Marine disturbances like tidal extension and saltwater intrusion are rapidly influencing coastal ecosystem biogeochemistry (Ensign and Noe 2018, Tully et al. 2019). Although restoration projects are increasing freshwater flows to freshwater and marine wetlands of the Everglades (Arik et al. 2015), sea‐level rise and storm surge continue to increase saltwater intrusion throughout estuarine and brackish wetlands (Saha et al. 2011, Zapata‐Rios and Price 2012, Sandoval et al. 2016). Different regions of the Everglades were considerably drier and wetter than under pre‐drainage conditions, as short‐hydroperiod marshes upstream of canals have longer inundation and long‐hydroperiod marshes downstream of canals have shorter inundation periods (McVoy et al. 2011, Kominoski et al. 2019). Phosphorus concentrations have increased from coast to inland sites over time likely due to saltwater intrusion, and desorption and release of TP (Flower et al. 2017b), as well as of TP from droughts and fires (Davis et al. 2018). This TP increase will most likely be enhanced with increasing saltwater intrusion due to sea‐level rise (Wdowinski et al. 2016, Dessu et al. 2018). Climate‐driven increases in sea level and management increases in freshwater flows have increased water levels throughout the FCE landscape (Dessu et al. 2018). More importantly, the concentrations and components of dissolved organic matter and nutrients in the Everglades are driven by relative differences in water level (freshwater and marine) and salinity (Regier et al. 2016, Dessu et al. 2018). Experimental manipulations of saltwater intrusion consistently reveal decreases in C storage and increases in nutrient export in coastal wetlands (Ardón et al. 2013, 2016, Neubauer 2013, Herbert et al. 2015, 2018, Wilson et al. a, b). Saltwater intrusion will continue to increase salinity, alkalinity, and sulfidation in coastal ecosystems (Tully et al. 2019), and our study illustrates how long‐term environmental changes interact with legacies of disturbance to impact biological and biogeochemical responses.

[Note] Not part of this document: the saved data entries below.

(* ===== verification/Eraftpb.v ===== *)
(** * Protocol messages (src/proto/proto/eraftpb.proto)

    The messages of [eraftpb.proto] as records with the proto's fields, and
    their protobuf default values.  [bytes] is a list of octets. *)
From S2P Require Import Prelude Errors.

Abbreviation bytes := (list N).

Inductive EntryType : Type :=
| EntryNormal
| EntryConfChange
| EntryConfChangeV2.

Inductive MessageType : Type :=
| MsgHup
| MsgBeat
| MsgPropose
| MsgAppend
| MsgAppendResponse
| MsgRequestVote
| MsgRequestVoteResponse
| MsgSnapshot
| MsgHeartbeat
| MsgHeartbeatResponse
| MsgUnreachable
| MsgSnapStatus
| MsgCheckQuorum
| MsgTransferLeader
| MsgTimeoutNow
| MsgReadIndex
| MsgReadIndexResp
| MsgRequestPreVote
| MsgRequestPreVoteResponse.

Inductive ConfChangeTransition : Type :=
| Auto
| Implicit
| Explicit.

Inductive ConfChangeType : Type :=
| AddNode
| RemoveNode
| AddLearnerNode
| AddWitness.

#[export] Instance EntryType_eq_dec : EqDecision EntryType.
Proof. solve_decision. Defined.
#[export] Instance MessageType_eq_dec : EqDecision MessageType.
Proof. solve_decision. Defined.
#[export] Instance ConfChangeTransition_eq_dec : EqDecision ConfChangeTransition.
Proof. solve_decision. Defined.
#[export] Instance ConfChangeType_eq_dec : EqDecision ConfChangeType.
Proof. solve_decision. Defined.

Record Entry : Type := mkEntry {
  e_entry_type : EntryType;
  e_term : N;
  e_index : N;
  e_data : bytes;
  e_context : bytes;
  e_sync_log : bool;
  e_subterm : N
}.
#[export] Instance eta_Entry : Eta Entry := λ e,
  mkEntry (e_entry_type e) (e_term e) (e_index e) (e_data e) (e_context e)
    (e_sync_log e) (e_subterm e).
Definition default_Entry : Entry := mkEntry EntryNormal 0 0 [] [] false 0.

Record ConfState : Type := mkConfState {
  cs_voters : list N;
  cs_learners : list N;
  cs_voters_outgoing : list N;
  cs_learners_next : list N;
  cs_auto_leave : bool;
  cs_witness : N;
  cs_witness_outgoing : N
}.
#[export] Instance eta_ConfState : Eta ConfState := λ c,
  mkConfState (cs_voters c) (cs_learners c) (cs_voters_outgoing c)
    (cs_learners_next c) (cs_auto_leave c) (cs_witness c) (cs_witness_outgoing c).
Definition default_ConfState : ConfState := mkConfState [] [] [] [] false 0 0.

Record SnapshotMetadata : Type := mkSnapshotMetadata {
  sm_conf_state : ConfState;
  sm_index : N;
  sm_term : N
}.
#[export] Instance eta_SnapshotMetadata : Eta SnapshotMetadata := λ s,
  mkSnapshotMetadata (sm_conf_state s) (sm_index s) (sm_term s).
Definition default_SnapshotMetadata : SnapshotMetadata :=
  mkSnapshotMetadata default_ConfState 0 0.

Record Snapshot : Type := mkSnapshot {
  s_data : bytes;
  s_metadata : SnapshotMetadata
}.
#[export] Instance eta_Snapshot : Eta Snapshot := λ s, mkSnapshot (s_data s) (s_metadata s).
Definition default_Snapshot : Snapshot := mkSnapshot [] default_SnapshotMetadata.

Record HardState : Type := mkHardState {
  hs_term : N;
  hs_vote : N;
  hs_commit : N
}.
#[export] Instance eta_HardState : Eta HardState := λ h,
  mkHardState (hs_term h) (hs_vote h) (hs_commit h).
Definition default_HardState : HardState := mkHardState 0 0 0.

Record Message : Type := mkMessage {
  m_msg_type : MessageType;
  m_to : N;
  m_from : N;
  m_term : N;
  m_log_term : N;
  m_index : N;
  m_entries : list Entry;
  m_commit : N;
  m_commit_term : N;
  m_snapshot : Snapshot;
  m_request_snapshot : N;
  m_reject : bool;
  m_reject_hint : N;
  m_context : bytes;
  m_deprecated_priority : N;
  m_priority : Z
}.
#[export] Instance eta_Message : Eta Message := λ m,
  mkMessage (m_msg_type m) (m_to m) (m_from m) (m_term m) (m_log_term m) (m_index m)
    (m_entries m) (m_commit m) (m_commit_term m) (m_snapshot m) (m_request_snapshot m)
    (m_reject m) (m_reject_hint m) (m_context m) (m_deprecated_priority m) (m_priority m).
Definition default_Message : Message :=
  mkMessage MsgHup 0 0 0 0 0 [] 0 0 default_Snapshot 0 false 0 [] 0 0%Z.

Record ConfChange : Type := mkConfChange {
  cc_change_type : ConfChangeType;
  cc_node_id : N;
  cc_context : bytes;
  cc_id : N
}.

Record ConfChangeSingle : Type := mkConfChangeSingle {
  ccs_change_type : ConfChangeType;
  ccs_node_id : N
}.

Record ConfChangeV2 : Type := mkConfChangeV2 {
  ccv_transition : ConfChangeTransition;
  ccv_changes : list ConfChangeSingle;
  ccv_context : bytes
}.
Definition default_ConfChangeV2 : ConfChangeV2 := mkConfChangeV2 Auto [] [].

Record WitnessHardState : Type := mkWitnessHardState {
  whs_state : HardState;
  whs_last_log_index : N;
  whs_last_log_term : N;
  whs_last_log_subterm : N;
  whs_lead : N;
  whs_replication_set : list N;
  whs_replication_set_outgoing : list N;
  whs_committed_log_term : N;
  whs_committed_log_subterm : N
}.

Record WitnessMessage : Type := mkWitnessMessage {
  wm_msg_type : MessageType;
  wm_from : N;
  wm_to : N;
  wm_term : N;
  wm_last_log_term : N;
  wm_last_log_subterm : N;
  wm_last_log_index : N;
  wm_replication_set_incoming : list N;
  wm_replication_set_outgoing : list N;
  wm_vote_ids : list N;
  wm_vote_vals : list bool;
  wm_context : bytes;
  wm_entries : list Entry;
  wm_commit : N;
  wm_commit_term : N;
  wm_commit_subterm : N
}.
#[export] Instance eta_WitnessMessage : Eta WitnessMessage := λ m,
  mkWitnessMessage (wm_msg_type m) (wm_from m) (wm_to m) (wm_term m) (wm_last_log_term m)
    (wm_last_log_subterm m) (wm_last_log_index m) (wm_replication_set_incoming m)
    (wm_replication_set_outgoing m) (wm_vote_ids m) (wm_vote_vals m) (wm_context m)
    (wm_entries m) (wm_commit m) (wm_commit_term m) (wm_commit_subterm m).
Definition default_WitnessMessage : WitnessMessage :=
  mkWitnessMessage MsgHup 0 0 0 0 0 0 [] [] [] [] [] [] 0 0 0.

#[export] Instance Entry_eq_dec : EqDecision Entry.
Proof. solve_decision. Defined.
#[export] Instance ConfState_eq_dec : EqDecision ConfState.
Proof. solve_decision. Defined.
#[export] Instance SnapshotMetadata_eq_dec : EqDecision SnapshotMetadata.
Proof. solve_decision. Defined.
#[export] Instance Snapshot_eq_dec : EqDecision Snapshot.
Proof. solve_decision. Defined.
#[export] Instance HardState_eq_dec : EqDecision HardState.
Proof. solve_decision. Defined.
#[export] Instance Message_eq_dec : EqDecision Message.
Proof. solve_decision. Defined.
#[export] Instance ConfChangeSingle_eq_dec : EqDecision ConfChangeSingle.
Proof. solve_decision. Defined.
#[export] Instance ConfChangeV2_eq_dec : EqDecision ConfChangeV2.
Proof. solve_decision. Defined.
#[export] Instance WitnessMessage_eq_dec : EqDecision WitnessMessage.
Proof. solve_decision. Defined.

(** ** Code generated from the proto

    [compute_size], the decoders ([merge_from_bytes]) and the encoders
    ([write_to_bytes]) of [ConfChange] and [ConfChangeV2] come from the protobuf
    library and from code the build generates: they are parameters of the model. *)
Class Proto := {
  compute_size : Entry → N;
  decode_conf_change : bytes → option ConfChange;
  decode_conf_change_v2 : bytes → option ConfChangeV2;
  encode_conf_change : ConfChange → Result bytes;
  encode_conf_change_v2 : ConfChangeV2 → Result bytes
}.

Advancing disturbance ecology theory—legacies and synchrony

Understanding the complex set of interactions among disturbances and their biogeochemical consequences is paramount for the long‐term protection, management, and persistence of ecosystems. Ecological theory predicts that ecosystems are maintained and enhanced through regular, pulsed disturbances that release and redistribute organic matter and nutrients (Junk et al. 1989, Odum et al. 1995, Polis et al. 1997, Yang et al. 2008, 2010), but how antecedent conditions influence disturbance responses is complex and often unpredictable. Disturbance legacies and their interactions with other global change drivers can lead to nonlinear ecosystem responses (e.g., Bestelmeyer et al. 2011), and further understanding of how disturbance events may have different consequences depending on prior conditions and legacies is needed (Moorhead 1999, Foster et al. 2003, Johnstone et al. 2016). Our study illustrates how different disturbances interact with increases in water levels from freshwater and marine sources to synchronize organic matter, nutrients, and microbial activities in coastal aquatic ecosystems. Our study helps advance disturbance ecology theory, through the use of long‐term ecological research, to explain how disturbance events interact with long‐term environmental drivers to generate disturbance legacies that cause spatiotemporal synchrony. Whether or not disturbances interact to increase or decrease resources and organic matter is critical to the long‐term trajectories of ecosystems (Odum 1969, Kominoski et al. 2018). Given that many ecosystems are increasingly exposed to multiple stressors, using theoretical expectations of how ecosystems respond to disturbance events, disturbance legacies, and other drivers of environmental change will enhance prediction and enable more effective management of organic matter and nutrients in rapidly changing ecosystems worldwide.